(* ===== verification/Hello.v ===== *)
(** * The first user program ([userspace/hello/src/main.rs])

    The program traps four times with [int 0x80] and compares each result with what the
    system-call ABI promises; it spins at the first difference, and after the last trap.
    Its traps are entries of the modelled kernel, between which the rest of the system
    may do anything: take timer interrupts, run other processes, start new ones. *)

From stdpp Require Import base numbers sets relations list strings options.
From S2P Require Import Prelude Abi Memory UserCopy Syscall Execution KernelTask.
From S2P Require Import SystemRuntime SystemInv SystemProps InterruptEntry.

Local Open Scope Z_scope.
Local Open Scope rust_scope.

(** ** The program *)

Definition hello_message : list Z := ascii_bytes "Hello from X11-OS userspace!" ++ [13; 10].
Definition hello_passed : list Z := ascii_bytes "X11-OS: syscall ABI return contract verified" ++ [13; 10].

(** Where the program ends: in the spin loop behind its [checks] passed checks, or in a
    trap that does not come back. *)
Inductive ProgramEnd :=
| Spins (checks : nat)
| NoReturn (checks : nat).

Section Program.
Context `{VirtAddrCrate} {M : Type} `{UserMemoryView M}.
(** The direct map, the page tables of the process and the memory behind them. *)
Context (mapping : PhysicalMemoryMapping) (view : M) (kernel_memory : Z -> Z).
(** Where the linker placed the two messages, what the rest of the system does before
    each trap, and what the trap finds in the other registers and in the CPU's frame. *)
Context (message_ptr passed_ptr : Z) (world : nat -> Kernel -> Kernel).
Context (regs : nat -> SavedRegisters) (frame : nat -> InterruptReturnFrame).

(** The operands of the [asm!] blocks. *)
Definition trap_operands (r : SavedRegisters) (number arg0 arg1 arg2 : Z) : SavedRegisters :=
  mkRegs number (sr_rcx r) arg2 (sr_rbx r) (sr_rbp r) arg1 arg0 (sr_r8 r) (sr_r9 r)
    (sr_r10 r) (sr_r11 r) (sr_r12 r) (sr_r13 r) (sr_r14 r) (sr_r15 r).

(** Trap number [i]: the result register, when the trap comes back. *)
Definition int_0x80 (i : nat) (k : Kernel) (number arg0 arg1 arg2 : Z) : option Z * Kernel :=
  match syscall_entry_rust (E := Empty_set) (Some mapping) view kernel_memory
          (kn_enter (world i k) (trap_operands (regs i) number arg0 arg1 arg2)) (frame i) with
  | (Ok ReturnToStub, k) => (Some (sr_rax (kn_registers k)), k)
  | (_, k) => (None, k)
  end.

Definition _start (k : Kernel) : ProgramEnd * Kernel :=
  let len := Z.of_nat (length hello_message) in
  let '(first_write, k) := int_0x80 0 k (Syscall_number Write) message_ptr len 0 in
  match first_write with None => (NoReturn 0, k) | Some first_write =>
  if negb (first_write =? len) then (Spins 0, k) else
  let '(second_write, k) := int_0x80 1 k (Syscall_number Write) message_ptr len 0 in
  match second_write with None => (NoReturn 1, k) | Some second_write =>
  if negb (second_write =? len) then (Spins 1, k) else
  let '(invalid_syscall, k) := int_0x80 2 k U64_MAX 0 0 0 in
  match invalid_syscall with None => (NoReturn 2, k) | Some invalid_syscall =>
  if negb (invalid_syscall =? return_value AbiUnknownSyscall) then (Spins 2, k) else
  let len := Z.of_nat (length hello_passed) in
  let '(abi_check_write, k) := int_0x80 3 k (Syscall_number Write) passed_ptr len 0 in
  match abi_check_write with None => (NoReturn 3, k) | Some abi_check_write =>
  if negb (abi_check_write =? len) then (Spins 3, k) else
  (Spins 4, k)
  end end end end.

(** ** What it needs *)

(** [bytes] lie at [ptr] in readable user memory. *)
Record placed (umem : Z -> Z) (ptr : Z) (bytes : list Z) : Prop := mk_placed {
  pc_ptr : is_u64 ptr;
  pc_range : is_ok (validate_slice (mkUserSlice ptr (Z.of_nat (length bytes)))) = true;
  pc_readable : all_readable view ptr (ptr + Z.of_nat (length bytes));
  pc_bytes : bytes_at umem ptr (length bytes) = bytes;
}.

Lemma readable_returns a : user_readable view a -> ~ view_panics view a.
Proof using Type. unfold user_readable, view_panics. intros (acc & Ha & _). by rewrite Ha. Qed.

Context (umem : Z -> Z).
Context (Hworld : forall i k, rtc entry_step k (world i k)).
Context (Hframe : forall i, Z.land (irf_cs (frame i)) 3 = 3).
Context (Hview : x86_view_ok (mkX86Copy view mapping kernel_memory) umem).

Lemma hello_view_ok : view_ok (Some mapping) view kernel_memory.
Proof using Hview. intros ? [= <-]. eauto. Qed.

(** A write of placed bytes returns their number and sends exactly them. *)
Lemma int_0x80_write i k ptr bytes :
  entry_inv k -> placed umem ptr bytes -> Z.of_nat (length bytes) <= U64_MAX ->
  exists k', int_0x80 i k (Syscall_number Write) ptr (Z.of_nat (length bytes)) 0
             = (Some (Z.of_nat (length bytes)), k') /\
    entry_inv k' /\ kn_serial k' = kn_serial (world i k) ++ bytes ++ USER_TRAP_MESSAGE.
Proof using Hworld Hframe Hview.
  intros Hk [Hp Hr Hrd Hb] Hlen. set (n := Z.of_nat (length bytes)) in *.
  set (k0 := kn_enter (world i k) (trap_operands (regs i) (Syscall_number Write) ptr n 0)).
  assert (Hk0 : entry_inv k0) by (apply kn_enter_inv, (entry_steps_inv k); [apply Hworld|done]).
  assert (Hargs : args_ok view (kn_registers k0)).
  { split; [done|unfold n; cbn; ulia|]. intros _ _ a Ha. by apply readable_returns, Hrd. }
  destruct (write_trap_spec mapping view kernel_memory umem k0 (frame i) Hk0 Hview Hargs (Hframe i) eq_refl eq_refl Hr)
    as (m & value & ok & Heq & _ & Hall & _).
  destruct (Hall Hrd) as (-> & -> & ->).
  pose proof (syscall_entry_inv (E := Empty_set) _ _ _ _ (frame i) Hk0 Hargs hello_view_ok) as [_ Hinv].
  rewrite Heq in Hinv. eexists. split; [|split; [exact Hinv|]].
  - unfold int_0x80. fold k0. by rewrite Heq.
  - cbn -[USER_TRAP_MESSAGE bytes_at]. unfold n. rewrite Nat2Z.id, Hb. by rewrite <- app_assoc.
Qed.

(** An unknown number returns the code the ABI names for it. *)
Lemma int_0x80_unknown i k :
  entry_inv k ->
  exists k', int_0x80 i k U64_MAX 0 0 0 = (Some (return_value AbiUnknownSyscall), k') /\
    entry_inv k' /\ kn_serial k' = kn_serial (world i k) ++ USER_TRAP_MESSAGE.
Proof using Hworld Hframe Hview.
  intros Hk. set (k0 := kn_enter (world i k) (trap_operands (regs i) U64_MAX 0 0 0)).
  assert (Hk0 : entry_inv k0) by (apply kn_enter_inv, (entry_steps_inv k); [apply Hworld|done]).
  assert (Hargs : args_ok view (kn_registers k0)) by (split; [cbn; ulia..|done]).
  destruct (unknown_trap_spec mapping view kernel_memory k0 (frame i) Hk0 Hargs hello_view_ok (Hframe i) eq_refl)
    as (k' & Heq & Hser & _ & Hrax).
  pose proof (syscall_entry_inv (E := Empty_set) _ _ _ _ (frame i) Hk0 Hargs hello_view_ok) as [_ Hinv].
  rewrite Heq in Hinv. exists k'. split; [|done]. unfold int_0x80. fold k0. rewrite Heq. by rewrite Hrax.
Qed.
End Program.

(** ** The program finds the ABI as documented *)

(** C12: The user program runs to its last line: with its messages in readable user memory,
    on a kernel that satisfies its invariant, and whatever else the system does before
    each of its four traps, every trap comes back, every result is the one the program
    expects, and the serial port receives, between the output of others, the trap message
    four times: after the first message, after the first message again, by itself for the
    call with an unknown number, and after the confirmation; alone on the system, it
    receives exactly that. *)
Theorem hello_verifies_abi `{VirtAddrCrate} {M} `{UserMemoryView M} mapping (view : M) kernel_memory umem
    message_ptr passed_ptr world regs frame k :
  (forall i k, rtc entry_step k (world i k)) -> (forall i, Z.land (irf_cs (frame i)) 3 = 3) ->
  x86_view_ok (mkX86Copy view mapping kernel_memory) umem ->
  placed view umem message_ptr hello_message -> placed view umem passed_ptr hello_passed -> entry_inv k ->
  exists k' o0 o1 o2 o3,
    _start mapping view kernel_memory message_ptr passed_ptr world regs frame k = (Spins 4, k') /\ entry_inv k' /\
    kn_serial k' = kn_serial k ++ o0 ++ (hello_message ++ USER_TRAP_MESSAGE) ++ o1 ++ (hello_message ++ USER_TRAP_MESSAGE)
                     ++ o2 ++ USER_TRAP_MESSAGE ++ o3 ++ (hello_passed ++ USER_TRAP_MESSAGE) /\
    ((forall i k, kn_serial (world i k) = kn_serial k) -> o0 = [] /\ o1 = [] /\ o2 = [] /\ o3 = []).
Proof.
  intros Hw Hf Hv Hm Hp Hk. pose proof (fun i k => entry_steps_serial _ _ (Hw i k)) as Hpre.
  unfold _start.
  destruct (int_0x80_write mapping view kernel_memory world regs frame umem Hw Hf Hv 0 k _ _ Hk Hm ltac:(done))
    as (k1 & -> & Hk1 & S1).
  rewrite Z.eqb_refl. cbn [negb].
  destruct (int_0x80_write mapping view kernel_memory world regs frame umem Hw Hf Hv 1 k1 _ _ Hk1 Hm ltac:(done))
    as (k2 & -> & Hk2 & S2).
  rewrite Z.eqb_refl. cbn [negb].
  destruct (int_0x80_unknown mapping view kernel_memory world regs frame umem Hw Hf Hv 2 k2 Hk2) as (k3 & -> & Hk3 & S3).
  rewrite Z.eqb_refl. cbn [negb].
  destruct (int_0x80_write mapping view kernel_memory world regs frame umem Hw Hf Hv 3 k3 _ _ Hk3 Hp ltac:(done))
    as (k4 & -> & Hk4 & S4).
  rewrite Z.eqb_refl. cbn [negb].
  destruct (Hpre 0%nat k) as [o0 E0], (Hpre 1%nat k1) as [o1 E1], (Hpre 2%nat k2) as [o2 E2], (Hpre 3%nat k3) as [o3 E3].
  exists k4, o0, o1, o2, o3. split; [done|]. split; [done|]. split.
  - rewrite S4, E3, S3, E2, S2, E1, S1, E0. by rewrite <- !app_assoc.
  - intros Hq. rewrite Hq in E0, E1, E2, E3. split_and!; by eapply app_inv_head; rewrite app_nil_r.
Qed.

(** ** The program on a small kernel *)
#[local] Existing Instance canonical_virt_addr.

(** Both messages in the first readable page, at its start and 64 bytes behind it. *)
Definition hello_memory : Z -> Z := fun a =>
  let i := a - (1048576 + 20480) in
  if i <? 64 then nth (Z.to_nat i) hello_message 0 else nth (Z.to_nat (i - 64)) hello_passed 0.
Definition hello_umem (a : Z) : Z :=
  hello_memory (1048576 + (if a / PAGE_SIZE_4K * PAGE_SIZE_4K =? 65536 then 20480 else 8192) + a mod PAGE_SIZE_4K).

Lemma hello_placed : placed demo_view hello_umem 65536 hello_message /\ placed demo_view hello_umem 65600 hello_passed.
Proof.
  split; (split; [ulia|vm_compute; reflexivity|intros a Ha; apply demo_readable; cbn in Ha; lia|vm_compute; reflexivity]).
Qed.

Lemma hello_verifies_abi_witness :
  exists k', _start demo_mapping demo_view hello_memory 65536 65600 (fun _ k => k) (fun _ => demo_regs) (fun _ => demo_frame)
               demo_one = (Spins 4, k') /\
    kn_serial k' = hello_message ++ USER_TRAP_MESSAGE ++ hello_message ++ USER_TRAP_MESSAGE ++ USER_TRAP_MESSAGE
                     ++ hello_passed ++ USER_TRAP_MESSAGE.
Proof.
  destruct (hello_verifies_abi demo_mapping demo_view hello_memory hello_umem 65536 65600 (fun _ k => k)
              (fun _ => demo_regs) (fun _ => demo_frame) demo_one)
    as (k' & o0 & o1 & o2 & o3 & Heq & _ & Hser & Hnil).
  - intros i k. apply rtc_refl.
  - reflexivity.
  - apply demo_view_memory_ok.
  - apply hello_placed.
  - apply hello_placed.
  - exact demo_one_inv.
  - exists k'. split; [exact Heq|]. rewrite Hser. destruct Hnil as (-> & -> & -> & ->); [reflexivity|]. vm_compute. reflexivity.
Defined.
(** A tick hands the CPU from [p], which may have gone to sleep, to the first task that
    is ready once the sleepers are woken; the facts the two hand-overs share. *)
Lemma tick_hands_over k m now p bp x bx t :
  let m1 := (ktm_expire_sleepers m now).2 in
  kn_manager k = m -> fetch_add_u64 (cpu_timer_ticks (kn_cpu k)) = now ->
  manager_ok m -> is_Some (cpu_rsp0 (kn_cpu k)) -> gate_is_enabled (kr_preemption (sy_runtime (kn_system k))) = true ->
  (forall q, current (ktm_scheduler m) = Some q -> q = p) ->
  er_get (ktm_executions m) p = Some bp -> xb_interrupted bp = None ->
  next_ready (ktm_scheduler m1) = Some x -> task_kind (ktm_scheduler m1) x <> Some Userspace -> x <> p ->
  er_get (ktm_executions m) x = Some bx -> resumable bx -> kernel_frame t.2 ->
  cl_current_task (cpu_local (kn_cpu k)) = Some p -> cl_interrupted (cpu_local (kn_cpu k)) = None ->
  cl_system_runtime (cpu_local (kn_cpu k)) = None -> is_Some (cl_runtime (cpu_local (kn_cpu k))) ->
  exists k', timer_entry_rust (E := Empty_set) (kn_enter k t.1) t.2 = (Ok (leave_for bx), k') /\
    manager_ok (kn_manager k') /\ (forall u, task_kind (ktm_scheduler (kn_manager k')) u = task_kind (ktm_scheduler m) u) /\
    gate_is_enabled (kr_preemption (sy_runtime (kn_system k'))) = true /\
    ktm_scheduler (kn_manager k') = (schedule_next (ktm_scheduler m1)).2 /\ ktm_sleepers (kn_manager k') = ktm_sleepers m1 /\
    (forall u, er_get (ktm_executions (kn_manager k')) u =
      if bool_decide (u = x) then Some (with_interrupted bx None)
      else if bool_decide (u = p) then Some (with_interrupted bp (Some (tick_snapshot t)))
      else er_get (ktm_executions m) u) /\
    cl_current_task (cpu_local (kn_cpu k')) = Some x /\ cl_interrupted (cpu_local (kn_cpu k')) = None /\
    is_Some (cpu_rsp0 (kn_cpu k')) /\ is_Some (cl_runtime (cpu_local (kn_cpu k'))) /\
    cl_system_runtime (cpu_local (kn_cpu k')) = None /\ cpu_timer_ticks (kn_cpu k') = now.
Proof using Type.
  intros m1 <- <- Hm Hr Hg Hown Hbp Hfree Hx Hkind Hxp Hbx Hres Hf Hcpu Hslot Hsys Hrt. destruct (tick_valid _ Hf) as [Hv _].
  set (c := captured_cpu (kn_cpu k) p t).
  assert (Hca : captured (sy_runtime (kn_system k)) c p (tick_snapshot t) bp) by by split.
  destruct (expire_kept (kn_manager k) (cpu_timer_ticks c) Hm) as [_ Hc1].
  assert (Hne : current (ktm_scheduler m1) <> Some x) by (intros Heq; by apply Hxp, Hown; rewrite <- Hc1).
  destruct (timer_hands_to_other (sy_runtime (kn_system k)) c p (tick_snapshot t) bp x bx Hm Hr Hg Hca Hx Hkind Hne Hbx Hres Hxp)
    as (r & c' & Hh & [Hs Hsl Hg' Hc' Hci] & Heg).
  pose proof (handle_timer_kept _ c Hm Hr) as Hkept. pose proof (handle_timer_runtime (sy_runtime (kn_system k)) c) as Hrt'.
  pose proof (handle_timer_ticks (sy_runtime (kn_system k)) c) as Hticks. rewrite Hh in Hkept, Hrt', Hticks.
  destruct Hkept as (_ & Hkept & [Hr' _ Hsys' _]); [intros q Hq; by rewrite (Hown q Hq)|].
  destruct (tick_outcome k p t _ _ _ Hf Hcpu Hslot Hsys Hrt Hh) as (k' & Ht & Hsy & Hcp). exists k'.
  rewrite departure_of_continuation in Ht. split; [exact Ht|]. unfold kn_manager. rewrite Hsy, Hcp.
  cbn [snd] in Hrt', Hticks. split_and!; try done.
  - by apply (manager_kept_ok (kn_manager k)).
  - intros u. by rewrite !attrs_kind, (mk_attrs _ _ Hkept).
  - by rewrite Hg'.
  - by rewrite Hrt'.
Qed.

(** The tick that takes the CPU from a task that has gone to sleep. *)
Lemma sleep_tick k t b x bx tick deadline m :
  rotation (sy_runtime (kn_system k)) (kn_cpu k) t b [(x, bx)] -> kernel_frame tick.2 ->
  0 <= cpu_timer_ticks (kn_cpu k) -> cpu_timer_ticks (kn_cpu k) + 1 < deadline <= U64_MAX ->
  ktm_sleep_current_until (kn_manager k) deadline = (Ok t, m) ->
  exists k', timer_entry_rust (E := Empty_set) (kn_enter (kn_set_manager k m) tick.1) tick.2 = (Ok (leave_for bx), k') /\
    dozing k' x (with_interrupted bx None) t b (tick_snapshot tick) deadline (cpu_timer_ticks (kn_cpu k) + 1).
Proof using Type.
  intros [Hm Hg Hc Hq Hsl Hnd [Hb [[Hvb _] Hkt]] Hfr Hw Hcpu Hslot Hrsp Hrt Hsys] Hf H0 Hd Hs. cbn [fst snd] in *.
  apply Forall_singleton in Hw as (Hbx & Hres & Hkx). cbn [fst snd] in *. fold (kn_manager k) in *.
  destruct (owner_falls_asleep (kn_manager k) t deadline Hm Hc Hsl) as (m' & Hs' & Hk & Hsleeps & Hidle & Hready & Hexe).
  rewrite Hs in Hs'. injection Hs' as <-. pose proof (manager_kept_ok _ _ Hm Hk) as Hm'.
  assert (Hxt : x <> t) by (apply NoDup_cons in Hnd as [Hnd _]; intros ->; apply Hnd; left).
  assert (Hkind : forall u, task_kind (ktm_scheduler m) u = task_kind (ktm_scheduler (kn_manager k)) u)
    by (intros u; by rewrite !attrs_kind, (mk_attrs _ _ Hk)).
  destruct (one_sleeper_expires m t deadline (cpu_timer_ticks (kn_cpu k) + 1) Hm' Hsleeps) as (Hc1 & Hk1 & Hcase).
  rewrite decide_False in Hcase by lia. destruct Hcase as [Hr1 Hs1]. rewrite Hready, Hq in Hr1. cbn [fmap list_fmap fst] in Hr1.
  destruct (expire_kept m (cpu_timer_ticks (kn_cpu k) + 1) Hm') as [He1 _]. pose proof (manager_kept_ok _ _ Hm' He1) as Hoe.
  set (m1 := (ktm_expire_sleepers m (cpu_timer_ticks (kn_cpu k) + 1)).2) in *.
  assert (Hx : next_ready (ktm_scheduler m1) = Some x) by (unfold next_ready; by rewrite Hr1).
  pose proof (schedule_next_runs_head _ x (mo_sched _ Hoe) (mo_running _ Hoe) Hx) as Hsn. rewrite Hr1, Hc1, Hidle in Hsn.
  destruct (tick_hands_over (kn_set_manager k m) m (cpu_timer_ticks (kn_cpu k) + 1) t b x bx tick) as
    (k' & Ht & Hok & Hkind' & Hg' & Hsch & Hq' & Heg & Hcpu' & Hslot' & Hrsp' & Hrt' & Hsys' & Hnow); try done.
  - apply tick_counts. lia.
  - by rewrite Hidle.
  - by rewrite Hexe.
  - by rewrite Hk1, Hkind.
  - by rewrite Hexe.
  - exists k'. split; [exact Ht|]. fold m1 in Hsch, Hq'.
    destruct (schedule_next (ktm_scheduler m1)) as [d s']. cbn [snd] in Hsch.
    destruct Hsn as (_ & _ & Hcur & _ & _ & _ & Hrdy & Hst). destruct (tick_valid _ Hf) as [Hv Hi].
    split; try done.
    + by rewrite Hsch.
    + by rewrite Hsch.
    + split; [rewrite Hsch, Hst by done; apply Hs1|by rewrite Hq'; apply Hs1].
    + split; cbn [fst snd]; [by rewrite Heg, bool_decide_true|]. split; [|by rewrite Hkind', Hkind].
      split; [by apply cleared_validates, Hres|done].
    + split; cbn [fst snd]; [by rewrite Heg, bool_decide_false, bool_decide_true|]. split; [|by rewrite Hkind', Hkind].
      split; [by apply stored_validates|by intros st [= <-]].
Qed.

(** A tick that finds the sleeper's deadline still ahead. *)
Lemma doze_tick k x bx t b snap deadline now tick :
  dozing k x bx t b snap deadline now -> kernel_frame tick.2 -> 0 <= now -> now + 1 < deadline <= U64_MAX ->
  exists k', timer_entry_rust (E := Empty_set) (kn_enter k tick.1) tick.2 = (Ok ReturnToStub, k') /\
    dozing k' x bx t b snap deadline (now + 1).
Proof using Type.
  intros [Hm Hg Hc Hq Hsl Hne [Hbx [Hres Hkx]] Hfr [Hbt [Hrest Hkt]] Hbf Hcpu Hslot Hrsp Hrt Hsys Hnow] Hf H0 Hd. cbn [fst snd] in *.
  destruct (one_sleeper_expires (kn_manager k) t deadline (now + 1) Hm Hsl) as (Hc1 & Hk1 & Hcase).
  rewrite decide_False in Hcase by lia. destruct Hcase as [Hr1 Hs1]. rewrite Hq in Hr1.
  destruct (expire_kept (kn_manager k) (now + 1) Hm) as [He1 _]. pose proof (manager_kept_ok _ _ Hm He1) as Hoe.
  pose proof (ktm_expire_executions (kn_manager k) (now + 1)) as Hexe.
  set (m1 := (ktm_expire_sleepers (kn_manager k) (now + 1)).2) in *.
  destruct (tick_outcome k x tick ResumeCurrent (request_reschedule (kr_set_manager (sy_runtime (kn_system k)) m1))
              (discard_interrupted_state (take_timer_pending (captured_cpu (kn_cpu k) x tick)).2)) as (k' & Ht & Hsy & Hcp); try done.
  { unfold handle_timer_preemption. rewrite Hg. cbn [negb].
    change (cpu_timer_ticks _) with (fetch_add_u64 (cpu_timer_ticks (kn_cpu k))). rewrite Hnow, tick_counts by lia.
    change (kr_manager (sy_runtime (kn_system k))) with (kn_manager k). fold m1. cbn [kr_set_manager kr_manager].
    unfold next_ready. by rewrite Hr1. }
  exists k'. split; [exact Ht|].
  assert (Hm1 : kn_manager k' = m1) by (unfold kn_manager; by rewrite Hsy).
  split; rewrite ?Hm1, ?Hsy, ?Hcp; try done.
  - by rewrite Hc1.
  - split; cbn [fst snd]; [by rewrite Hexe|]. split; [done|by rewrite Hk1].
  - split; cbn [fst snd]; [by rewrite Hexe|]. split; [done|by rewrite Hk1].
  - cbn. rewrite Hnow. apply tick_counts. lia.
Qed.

Exercise - Using the material above, transcribe exactly the lines from the line with "- intros Hq." to the line with "is ready once"; both count, and nothing else goes in.

The completed task -
  - intros Hq. rewrite Hq in E0, E1, E2, E3. split_and!; by eapply app_inv_head; rewrite app_nil_r.
Qed.

(** ** The program on a small kernel *)
#[local] Existing Instance canonical_virt_addr.

(** Both messages in the first readable page, at its start and 64 bytes behind it. *)
Definition hello_memory : Z -> Z := fun a =>
  let i := a - (1048576 + 20480) in
  if i <? 64 then nth (Z.to_nat i) hello_message 0 else nth (Z.to_nat (i - 64)) hello_passed 0.
Definition hello_umem (a : Z) : Z :=
  hello_memory (1048576 + (if a / PAGE_SIZE_4K * PAGE_SIZE_4K =? 65536 then 20480 else 8192) + a mod PAGE_SIZE_4K).

Lemma hello_placed : placed demo_view hello_umem 65536 hello_message /\ placed demo_view hello_umem 65600 hello_passed.
Proof.
  split; (split; [ulia|vm_compute; reflexivity|intros a Ha; apply demo_readable; cbn in Ha; lia|vm_compute; reflexivity]).
Qed.

Lemma hello_verifies_abi_witness :
  exists k', _start demo_mapping demo_view hello_memory 65536 65600 (fun _ k => k) (fun _ => demo_regs) (fun _ => demo_frame)
               demo_one = (Spins 4, k') /\
    kn_serial k' = hello_message ++ USER_TRAP_MESSAGE ++ hello_message ++ USER_TRAP_MESSAGE ++ USER_TRAP_MESSAGE
                     ++ hello_passed ++ USER_TRAP_MESSAGE.
Proof.
  destruct (hello_verifies_abi demo_mapping demo_view hello_memory hello_umem 65536 65600 (fun _ k => k)
              (fun _ => demo_regs) (fun _ => demo_frame) demo_one)
    as (k' & o0 & o1 & o2 & o3 & Heq & _ & Hser & Hnil).
  - intros i k. apply rtc_refl.
  - reflexivity.
  - apply demo_view_memory_ok.
  - apply hello_placed.
  - apply hello_placed.
  - exact demo_one_inv.
  - exists k'. split; [exact Heq|]. rewrite Hser. destruct Hnil as (-> & -> & -> & ->); [reflexivity|]. vm_compute. reflexivity.
Defined.
(** A tick hands the CPU from [p], which may have gone to sleep, to the first task that
    is ready once the sleepers are woken; the facts the two hand-overs share. *)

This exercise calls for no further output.